In the material below, the lines from the one containing "- min_c)) flipped)." through the one containing "let! a := normalize_piece current in" are to be given again exactly, ends included, and no others.

■ INPUT RECORDS:
[Start of section]

(** * A-Puzzle-A-Day calendar solver: a shallow embedding of
      [puzzle_solver.py] and the properties of its orientation generator,
      of its backtracking search, of its lookup tables and of its
      rendering. *)

From Stdlib Require Import ZArith Lia.
From stdpp Require Import base tactics option list sorting strings pretty relations.

Local Open Scope Z_scope.

(** ** Python outcomes *)

(** The exceptions the modelled code can raise. *)
Inductive exception : Type :=
| IndexError   (* a list or array index out of range *)
| KeyError     (* a missing dictionary key *)
| ValueError.  (* [min] of an empty sequence *)

(** What a call does: it returns a value, raises, or exhausts the
    nesting budget given to a recursive function. *)
Inductive outcome (A : Type) : Type :=
| Returns (a : A)
| Raises (e : exception)
| OutOfFuel.
Arguments Returns {A} a.
Arguments Raises {A} e.
Arguments OutOfFuel {A}.

Definition obind {A B} (x : outcome A) (k : A -> outcome B) : outcome B :=
  match x with
  | Returns a => k a
  | Raises e => Raises e
  | OutOfFuel => OutOfFuel
  end.

Notation "'let!' x ':=' e 'in' k" := (obind e (fun x => k))
  (at level 10, x pattern, e at level 100, k at level 200).

(** ** Cells and shapes *)

Abbreviation cell := (Z * Z)%type (only parsing).
Abbreviation shape := (list cell) (only parsing).

(** A Python [set], kept as the list of its distinct elements in the
    order they were first added. *)
Abbreviation pyset A := (list A) (only parsing).

Definition set_add {A} `{EqDecision A} (x : A) (s : pyset A) : pyset A :=
  if decide (x ∈ s) then s else s ++ [x].

Definition set_discard {A} `{EqDecision A} (x : A) (s : pyset A) : pyset A :=
  filter (fun y => y ≠ x) s.

(** The order in which Python iterates over a set is fixed by the hash
    table and not by the program; the model takes it as a parameter:
    any rearrangement of the elements. *)
Class SetIteration : Type := {
  set_iter : forall A : Type, pyset A -> list A;
  set_iter_perm : forall (A : Type) (s : pyset A), set_iter A s ≡ₚ s
}.
Arguments set_iter {_} {A} s.

(** Iteration in insertion order is one such order. *)
Definition insertion_order : SetIteration :=
  {| set_iter := fun A s => s; set_iter_perm := fun A s => reflexivity s |}.

(** ** Board geometry and lookup tables *)

Definition BOARD_ROWS : Z := 7.
Definition BOARD_COLS : Z := 7.

Definition BLOCKED : pyset cell :=
  [(0, 6); (1, 6); (6, 3); (6, 4); (6, 5); (6, 6)].

(** [range(a, b)] *)
Definition range (a b : Z) : list Z :=
  map (fun i => a + Z.of_nat i) (seq 0 (Z.to_nat (b - a))).

(** The coordinates visited by [for r in rows: for c in cols: ...]. *)
Definition grid (rows cols : list Z) : list cell :=
  r ← rows; c ← cols; [(r, c)].

(** A Python [dict], kept as its items in insertion order. *)
Abbreviation pydict K V := (list (K * V)) (only parsing).

Fixpoint dict_set {K V} `{EqDecision K} (k : K) (v : V) (d : pydict K V) : pydict K V :=
  match d with
  | [] => [(k, v)]
  | (k', v') :: d' => if decide (k = k') then (k, v) :: d' else (k', v') :: dict_set k v d'
  end.

Fixpoint dict_get {K V} `{EqDecision K} (k : K) (d : pydict K V) : outcome V :=
  match d with
  | [] => Raises KeyError
  | (k', v') :: d' => if decide (k = k') then Returns v' else dict_get k d'
  end.

(** [{v: k for k, v in d.items()}] *)
Definition dict_invert {K V} `{EqDecision V} (d : pydict K V) : pydict V K :=
  fold_left (fun acc kv => dict_set kv.2 kv.1 acc) d [].

(** [xs[i]] on a Python list: a negative index counts from the end. *)
Definition list_index {A} (xs : list A) (i : Z) : outcome A :=
  let n := Z.of_nat (length xs) in
  let j := if decide (i < 0) then i + n else i in
  if decide (0 <= j < n) then
    match xs !! Z.to_nat j with
    | Some x => Returns x
    | None => Raises IndexError
    end
  else Raises IndexError.

Definition MONTHS : pydict cell string :=
  [ ((0, 0), "Jan"); ((0, 1), "Feb"); ((0, 2), "Mär"); ((0, 3), "Apr");
    ((0, 4), "Mai"); ((0, 5), "Jun"); ((1, 0), "Jul"); ((1, 1), "Aug");
    ((1, 2), "Sep"); ((1, 3), "Okt"); ((1, 4), "Nov"); ((1, 5), "Dez") ]%string.

(** The module-level loop that numbers the day cells. *)
Definition DAYS : pydict cell Z :=
  fst (fold_left
         (fun '(days, day) rc =>
            if decide ((rc ∉ BLOCKED) /\ (day <= 31))
            then (dict_set rc day days, day + 1)
            else (days, day))
         (grid (range 2 7) (range 0 7))
         ([], 1)).

Definition MONTH_TO_POS : pydict string cell := dict_invert MONTHS.

Definition MONTH_NAMES : list string :=
  [ "Jan"; "Feb"; "Mär"; "Apr"; "Mai"; "Jun";
    "Jul"; "Aug"; "Sep"; "Okt"; "Nov"; "Dez" ]%string.

Definition DAY_TO_POS : pydict Z cell := dict_invert DAYS.

Definition get_all_valid_cells : pyset cell :=
  fold_left
    (fun cells rc => if decide (rc ∉ BLOCKED) then set_add rc cells else cells)
    (grid (range 0 BOARD_ROWS) (range 0 BOARD_COLS))
    [].

(** ** The eight pieces *)

Definition PIECES : list shape :=
  [ [(0, 0); (0, 1); (1, 0); (1, 1); (2, 0); (2, 1)];
    [(0, 0); (1, 0); (2, 0); (3, 0); (3, 1)];
    [(0, 0); (0, 1); (1, 1); (2, 1); (2, 2)];
    [(0, 0); (0, 2); (1, 0); (1, 1); (1, 2)];
    [(0, 1); (1, 0); (1, 1); (2, 0); (3, 0)];
    [(0, 0); (0, 1); (1, 0); (1, 1); (2, 0)];
    [(0, 1); (1, 0); (1, 1); (2, 1); (3, 1)];
    [(0, 0); (1, 0); (2, 0); (2, 1); (2, 2)] ].

(** [PIECE_COLORS], one colour per piece. *)
Definition PIECE_COLORS : list string :=
  [ "#E74C3C"; "#3498DB"; "#2ECC71"; "#F39C12";
    "#9B59B6"; "#1ABC9C"; "#E91E63"; "#00BCD4" ]%string.

(** ** Orientation generator *)

(** [min(xs)]: raises [ValueError] on an empty sequence. *)
Definition py_min (xs : list Z) : outcome Z :=
  match xs with
  | [] => Raises ValueError
  | x :: xs' => Returns (fold_left Z.min xs' x)
  end.

Definition rotate_piece (piece : shape) : outcome shape :=
  let rotated := map (fun '(r, c) => (c, - r)) piece in
  let! min_r := py_min (map fst rotated) in
  let! min_c := py_min (map snd rotated) in
  Returns (map (fun '(r, c) => (r - min_r, c - min_c)) rotated).

Definition flip_piece (piece : shape) : outcome shape :=
  let flipped := map (fun '(r, c) => (r, - c)) piece in
  let! min_r := py_min (map fst flipped) in
  let! min_c := py_min (map snd flipped) in
  Returns (map (fun '(r, c) => (r - min_r, c - min_c)) flipped).

(** Python compares tuples lexicographically. *)
Definition cell_le (a b : cell) : Prop :=
  a.1 < b.1 \/ (a.1 = b.1 /\ a.2 <= b.2).

Global Instance cell_le_dec : RelDecision cell_le.
Proof. intros a b. unfold cell_le. apply _. Defined.

(** [sorted(xs)] on a list of cells. *)
Definition sorted (xs : list cell) : list cell := merge_sort cell_le xs.

Definition normalize_piece (piece : shape) : outcome shape :=
  let! min_r := py_min (map fst piece) in
  let! min_c := py_min (map snd piece) in
  let normalized := map (fun '(r, c) => (r - min_r, c - min_c)) piece in
  Returns (sorted normalized).

(** The body of [for _ in range(4)], run [n] more times. *)
Fixpoint orientations_loop (n : nat) (orientations : pyset shape) (current : shape)
  : outcome (pyset shape) :=
  match n with
  | O => Returns orientations
  | S n' =>
      let! a := normalize_piece current in
      let orientations := set_add a orientations in
      let! flipped := flip_piece current in
      let! b := normalize_piece flipped in
      let orientations := set_add b orientations in
      let! current := rotate_piece current in
      orientations_loop n' orientations current
  end.

(** [rotate_piece] applied [n] times in succession. *)
Fixpoint rotate_times (n : nat) (piece : shape) : outcome shape :=
  match n with
  | O => Returns piece
  | S n' => let! rotated := rotate_piece piece in rotate_times n' rotated
  end.

(** The canonical form of [piece] after [k] quarter turns and, when
    [mirror] is set, a flip: the value the generator adds to its set in
    round [k]. *)
Definition canonical_form (k : nat) (mirror : bool) (piece : shape) : outcome shape :=
  let! turned := rotate_times k piece in
  if mirror then let! flipped := flip_piece turned in normalize_piece flipped
  else normalize_piece turned.

(** A shape has a symmetry when a turn or flip other than the identity
    maps it onto itself up to translation. *)
Definition has_symmetry (piece : shape) : Prop :=
  exists (k : nat) (mirror : bool) (e : shape),
    (k < 4)%nat /\ (k ≠ 0%nat \/ mirror = true) /\
    normalize_piece piece = Returns e /\
    canonical_form k mirror piece = Returns e.

Section Orientations.
Context `{SetIteration}.

Definition get_all_orientations (piece : shape) : outcome (list shape) :=
  let! orientations := orientations_loop 4 [] piece in
  Returns (set_iter orientations).

(** [[f(x) for x in xs]] where [f] may raise. *)
Fixpoint list_comprehension {A B} (f : A -> outcome B) (xs : list A) : outcome (list B) :=
  match xs with
  | [] => Returns []
  | x :: xs' =>
      let! y := f x in
      let! ys := list_comprehension f xs' in
      Returns (y :: ys)
  end.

[End of section]

■ SOLUTION TO THIS TASK:
  Returns (map (fun '(r, c) => (r - min_r, c - min_c)) flipped).

(** Python compares tuples lexicographically. *)
Definition cell_le (a b : cell) : Prop :=
  a.1 < b.1 \/ (a.1 = b.1 /\ a.2 <= b.2).

Global Instance cell_le_dec : RelDecision cell_le.
Proof. intros a b. unfold cell_le. apply _. Defined.

(** [sorted(xs)] on a list of cells. *)
Definition sorted (xs : list cell) : list cell := merge_sort cell_le xs.

Definition normalize_piece (piece : shape) : outcome shape :=
  let! min_r := py_min (map fst piece) in
  let! min_c := py_min (map snd piece) in
  let normalized := map (fun '(r, c) => (r - min_r, c - min_c)) piece in
  Returns (sorted normalized).

(** The body of [for _ in range(4)], run [n] more times. *)
Fixpoint orientations_loop (n : nat) (orientations : pyset shape) (current : shape)
  : outcome (pyset shape) :=
  match n with
  | O => Returns orientations
  | S n' =>
      let! a := normalize_piece current in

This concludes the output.